What to do:
Reproduce only what lies between the first line of the material below and the line containing "destruct (inv_le _", with both of those lines included and every line kept exact.

Study material:
(** * The vault and the host agree *)

(** The current version of a secret is what was last added. *)
Lemma current_sealed_add id sealed b now s v :
  Inv s → secrets s !! id = Some v →
  current_sealed (AddVaultSecretVersion id sealed b now s).2 id = Some sealed.
Proof.
  intros Hinv Hid. unfold current_sealed, current_versions, AddVaultSecretVersion. rewrite Hid.
  cbn -[fresh]. rewrite lookup_insert_eq. cbn -[fresh].
  set (r := Version id _ sealed _). set (k := fresh _). set (m := filter _ _).
  assert (m !! k = Some r) as Hk.
  { apply map_lookup_filter_Some. split; [apply lookup_insert_eq|done]. }
  assert (∀ kv, kv ∈ map_to_list m → v_sealed kv.2 = sealed) as Hall.
  { intros [k' r'] Hin%elem_of_map_to_list. apply map_lookup_filter_Some in Hin as [Hin [Hs Hv]].
    simpl in *. apply lookup_insert_Some in Hin as [[_ <-]|[_ Hin]]; [done|].
    destruct (inv_le _ Hinv _ _ Hin) as (v0 & Hv0 & Hle). rewrite Hs, Hid in Hv0.
    injection Hv0 as <-. lia. }
  assert ((k, r) ∈ map_to_list m) as Hin by by apply elem_of_map_to_list.
  destruct (map_to_list m) as [|kv l]; [set_solver|]. f_equal. apply Hall. set_solver.
Qed.

Lemma current_sealed_same s s' id :
  versions s' = versions s → (∀ i, sec_version <$> secrets s' !! i = sec_version <$> secrets s !! i) →
  current_sealed s' id = current_sealed s id.
Proof.
  intros Hv Hs. unfold current_sealed, current_versions. specialize (Hs id).
  destruct (secrets s !! id) as [v|], (secrets s' !! id) as [v'|]; try done.
  simpl in Hs. injection Hs as Hs. by rewrite Hv, Hs.
Qed.

(** The current value of [id] opens to the password of the account on the host. *)
Definition agrees `{!SecretBox} (key : bytes) (id hid : uuid) (login : string) (pw : bytes)
    (s : rstore) : Prop :=
  Inv (vlt s) ∧ is_Some (secrets (vlt s) !! id) ∧
  (∃ sealed, current_sealed (vlt s) id = Some sealed ∧ box_open key sealed = Ok pw) ∧
  host_pw s !! (hid, login) = Some pw.

Section agree.
Context `{!Env rstore, !Quiet Env0, !SecretBox, !SecretBoxLaws}.
Context (network : net) (rnd : nat → rand_draw) (randomPassword : nat → bytes).
(** A command that reports an error did not change the password. *)
Context (Hhonest : ∀ t, n_cmd network t ≠ CmdErr true).

Abbreviation hoare P m Q := (guar anything P m Q).

Lemma hoare_net {A} P (m : M rstore A) :
  (∀ w, w_db (m w).2 = w_db w) → hoare P m (λ _, P).
Proof. intros Hm w HP. split; [done|]. by rewrite Hm. Qed.

Lemma dial_db hid user addr pw w : w_db (dial network hid user addr pw w).2 = w_db w.
Proof. done. Qed.

Definition host_is (V : Vault.store) (hp : gmap (uuid * string) bytes) (s : rstore) : Prop :=
  vlt s = V ∧ host_pw s = hp.

Lemma hoare_change V hp hid user old new addrs :
  hoare (host_is V hp) (change_loop network hid user old new addrs)
    (λ r, host_is V (match r.2 with Some _ => hp | None => <[(hid, user) := new]> hp end)).
Proof.
  induction addrs as [|addr rest IH]; simpl; [by apply guar_ret; [exact _|]|].
  eapply guar_bind; [exact _|by apply hoare_net, dial_db|]. intros [|]; simpl; [|exact IH].
  eapply guar_bind; [exact _|by apply (hoare_net (host_is V hp))|]. intros t.
  destruct (n_session network t); simpl; [|exact IH].
  destruct (n_cmd network t) as [|changed] eqn:Hc.
  - eapply guar_bind with (Q := λ _, host_is V (<[(hid, user) := new]> hp)); [exact _| |].
    { intros w [<- <-]. by split. }
    intros ?. eapply guar_bind; [exact _|by apply hoare_net, dial_db|].
    intros v. by apply guar_ret; [exact _|].
  - destruct changed; [by destruct (Hhonest t)|].
    eapply guar_bind with (Q := λ _, host_is V hp); [exact _|by apply guar_ret; [exact _|]|].
    intros ?. by apply guar_ret; [exact _|].
Qed.

Context (Hdraw : ∀ t, good_draw (rnd t)) (Hdb : ∀ n, db_err n = false).
Context (Hseal : ∀ t k p, is_ok (box_seal (rnd t) k p) = true).

Lemma hoare_seal P key pt :
  hoare P (seal_at rnd key pt) (λ r s, P s ∧ ∃ y, r = Ok y ∧ box_open key y = Ok pt).
Proof.
  intros w HP. split; [done|]. split; [done|]. unfold seal_at. simpl.
  pose proof (Hseal (w_tick w) key pt). destruct (box_seal _ key pt) as [y|] eqn:He; [|done].
  exists y. split; [done|]. by eapply box_open_seal.
Qed.

(** A statement that succeeds: there is no store failure. *)
Lemma hoare_vdb {A} P (Q : res store_error A → rstore → Prop) f :
  (∀ now s, P s → Q (f now (vlt s)).1 (RStore (f now (vlt s)).2 (host_pw s))) →
  hoare P (vdb f) Q.
Proof.
  intros Hf. apply guar_db_quiet; [exact _..| |].
  - intros n s He. by rewrite Hdb in He.
  - intros n s HP. split; [done|]. specialize (Hf (clock n) s HP). by destruct (f _ _).
Qed.

Lemma agrees_add key id hid login b sealed now s pw pw' :
  agrees key id hid login pw s → box_open key sealed = Ok pw' →
  let s' := RStore (AddVaultSecretVersion id sealed b now (vlt s)).2 (<[(hid, login) := pw']> (host_pw s)) in
  agrees key id hid login pw' s'.
Proof.
  intros (Hinv & [v Hid] & _ & Hpw) Ho. simpl. split_and!; simpl.
  - by apply Inv_version.
  - unfold AddVaultSecretVersion. rewrite Hid. simpl. by rewrite lookup_insert_eq.
  - exists sealed. split; [by eapply current_sealed_add|done].
  - apply lookup_insert_eq.
Qed.

(** What [change_and_record] leaves: agreement, on the new password exactly when the
    host took it. *)
Definition agree_post key id hid login (old : bytes) (r : rot_result) (s : rstore) : Prop :=
  match r with
  | RotOk _ => ∃ new, agrees key id hid login new s
  | _ => agrees key id hid login old s
  end.

Lemma hoare_change_and_record key id hid h login old b :
  hoare (agrees key id hid login old)
    (change_and_record network rnd randomPassword id hid h login key old b)
    (agree_post key id hid login old).
Proof.
  unfold change_and_record.
  eapply guar_bind; [exact _|by apply (hoare_net (agrees key id hid login old))|]. intros new.
  eapply guar_bind; [exact _|apply hoare_seal|].
  intros [y|e]; [|intros w (_ & y & [=] & _)].
  intros w0 (Hag & y' & [= <-] & Hy). revert w0 Hag.
  change (hoare (agrees key id hid login old) (r ← vdb (AddVaultSecretVersion id y b);
    match r with
    | Ok _ => res ← changePasswordOnHost network hid h login old new;
      match res with
      | (_, Some e) => sealedOld ← seal_at rnd key old;
        _ ← match sealedOld with
            | Ok sealedOld => _ ← vdb (AddVaultSecretVersion id sealedOld b); mret tt
            | Err _ => mret tt end;
        mret (RotHostErr e)
      | (verified, None) => mret (RotOk verified) end
    | Err _ => mret RotStoreErr end) (agree_post key id hid login old)).
  eapply guar_bind with (Q := λ r s, is_ok r = true ∧
    agrees key id hid login new (RStore (vlt s) (<[(hid, login) := new]> (host_pw s))) ∧
    host_pw s !! (hid, login) = Some old); [exact _| |].
  { apply hoare_vdb. intros now s Hag. split_and!.
    - destruct Hag as (_ & [v Hid] & _). unfold AddVaultSecretVersion. by rewrite Hid.
    - simpl. by apply (agrees_add key id hid login b y now s old new Hag).
    - by destruct Hag as (_ & _ & _ & ?). }
  intros [n|e]; [|by intros w [[=] _]].
  intros w (_ & Hag & Hold). revert w Hag Hold.
  cut (∀ V hp, agrees key id hid login new (RStore V (<[(hid, login) := new]> hp)) →
    hp !! (hid, login) = Some old →
    hoare (host_is V hp) (res ← changePasswordOnHost network hid h login old new;
      match res with
      | (_, Some e) => sealedOld ← seal_at rnd key old;
        _ ← match sealedOld with
            | Ok sealedOld => _ ← vdb (AddVaultSecretVersion id sealedOld b); mret tt
            | Err _ => mret tt end;
        mret (RotHostErr e)
      | (verified, None) => mret (RotOk verified) end) (agree_post key id hid login old)).
  { intros Hcut w Hag Hold. by apply (Hcut (vlt (w_db w)) (host_pw (w_db w))). }
  intros V hp Hag Hold. eapply guar_bind; [exact _|apply hoare_change|].
  intros [verified [e|]]; simpl.
  - eapply guar_bind; [exact _|apply hoare_seal|].
    intros [z|ez]; [|intros w (_ & z & [=] & _)].
    eapply guar_bind with (Q := λ _, agrees key id hid login old); [exact _| |].
    + intros w (Hs & z' & [= <-] & Hz). revert w Hs.
      change (hoare (host_is V hp) (_ ← vdb (AddVaultSecretVersion id z b); mret tt)
        (λ _, agrees key id hid login old)).
      eapply guar_bind with (Q := λ _, agrees key id hid login old);
        [exact _| |intros ?; by apply guar_ret; [exact _|]].
      apply hoare_vdb. intros now s [<- <-].
      pose proof (agrees_add key id hid login b z now _ new old Hag Hz) as Hfinal. simpl in Hfinal.
      by rewrite insert_insert_eq, insert_id in Hfinal.
    + intros ?. by apply guar_ret; [exact _|].
  - apply guar_ret; [exact _|]. intros s [<- Hs]. exists new. destruct s as [V' H']. simpl in *. by subst.
Qed.

Lemma hoare_keeps_agree key id hid login pw f :
  (∀ now s, Inv s → Inv (f now s).2 ∧ versions (f now s).2 = versions s ∧
     ∀ i, sec_version <$> secrets (f now s).2 !! i = sec_version <$> secrets s !! i) →
  hoare (agrees key id hid login pw) (vdb (A:=unit) f) (λ _, agrees key id hid login pw).
Proof.
  intros Hf. apply hoare_vdb. intros now s (Hinv & [v Hid] & (y & Hc & Ho) & Hpw).
  destruct (Hf now _ Hinv) as (Hinv' & Hv & Hs). split_and!; simpl; [done| | |done].
  - specialize (Hs id). rewrite Hid in Hs.
    by apply fmap_Some in Hs as (v' & ? & _).
  - exists y. split; [|done]. by rewrite (current_sealed_same _ _ id Hv Hs).
Qed.

Lemma hoare_raudit key id hid login pw a i :
  hoare (agrees key id hid login pw) (raudit a i) (λ _, agrees key id hid login pw).
Proof.
  unfold raudit. eapply guar_bind; [exact _|apply hoare_keeps_agree|].
  - intros now s Hinv. split; [|done]. by eapply vault_Inv_step; [apply step_audit|].
  - intros ?. by apply guar_ret; [exact _|].
Qed.

Lemma hoare_mark key id hid login pw i at_ :
  hoare (agrees key id hid login pw) (vdb (MarkVaultRotated i at_)) (λ _, agrees key id hid login pw).
Proof.
  apply hoare_keeps_agree. intros now s Hinv. split_and!; [|done|].
  - by eapply vault_Inv_step; [apply step_rotated|].
  - intros j. by apply lookup_alter_version.
Qed.

Lemma hoare_defer key id hid login pw i :
  hoare (agrees key id hid login pw) (vdb (DeferVaultRotation i)) (λ _, agrees key id hid login pw).
Proof.
  apply hoare_keeps_agree. intros now s Hinv. split_and!; [|done|].
  - by eapply vault_Inv_step; [apply step_defer|].
  - intros j. by apply lookup_alter_version.
Qed.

Finished exercise:
(** * The vault and the host agree *)

(** The current version of a secret is what was last added. *)
Lemma current_sealed_add id sealed b now s v :
  Inv s → secrets s !! id = Some v →
  current_sealed (AddVaultSecretVersion id sealed b now s).2 id = Some sealed.
Proof.
  intros Hinv Hid. unfold current_sealed, current_versions, AddVaultSecretVersion. rewrite Hid.
  cbn -[fresh]. rewrite lookup_insert_eq. cbn -[fresh].
  set (r := Version id _ sealed _). set (k := fresh _). set (m := filter _ _).
  assert (m !! k = Some r) as Hk.
  { apply map_lookup_filter_Some. split; [apply lookup_insert_eq|done]. }
  assert (∀ kv, kv ∈ map_to_list m → v_sealed kv.2 = sealed) as Hall.
  { intros [k' r'] Hin%elem_of_map_to_list. apply map_lookup_filter_Some in Hin as [Hin [Hs Hv]].
    simpl in *. apply lookup_insert_Some in Hin as [[_ <-]|[_ Hin]]; [done|].
    destruct (inv_le _ Hinv _ _ Hin) as (v0 & Hv0 & Hle). rewrite Hs, Hid in Hv0.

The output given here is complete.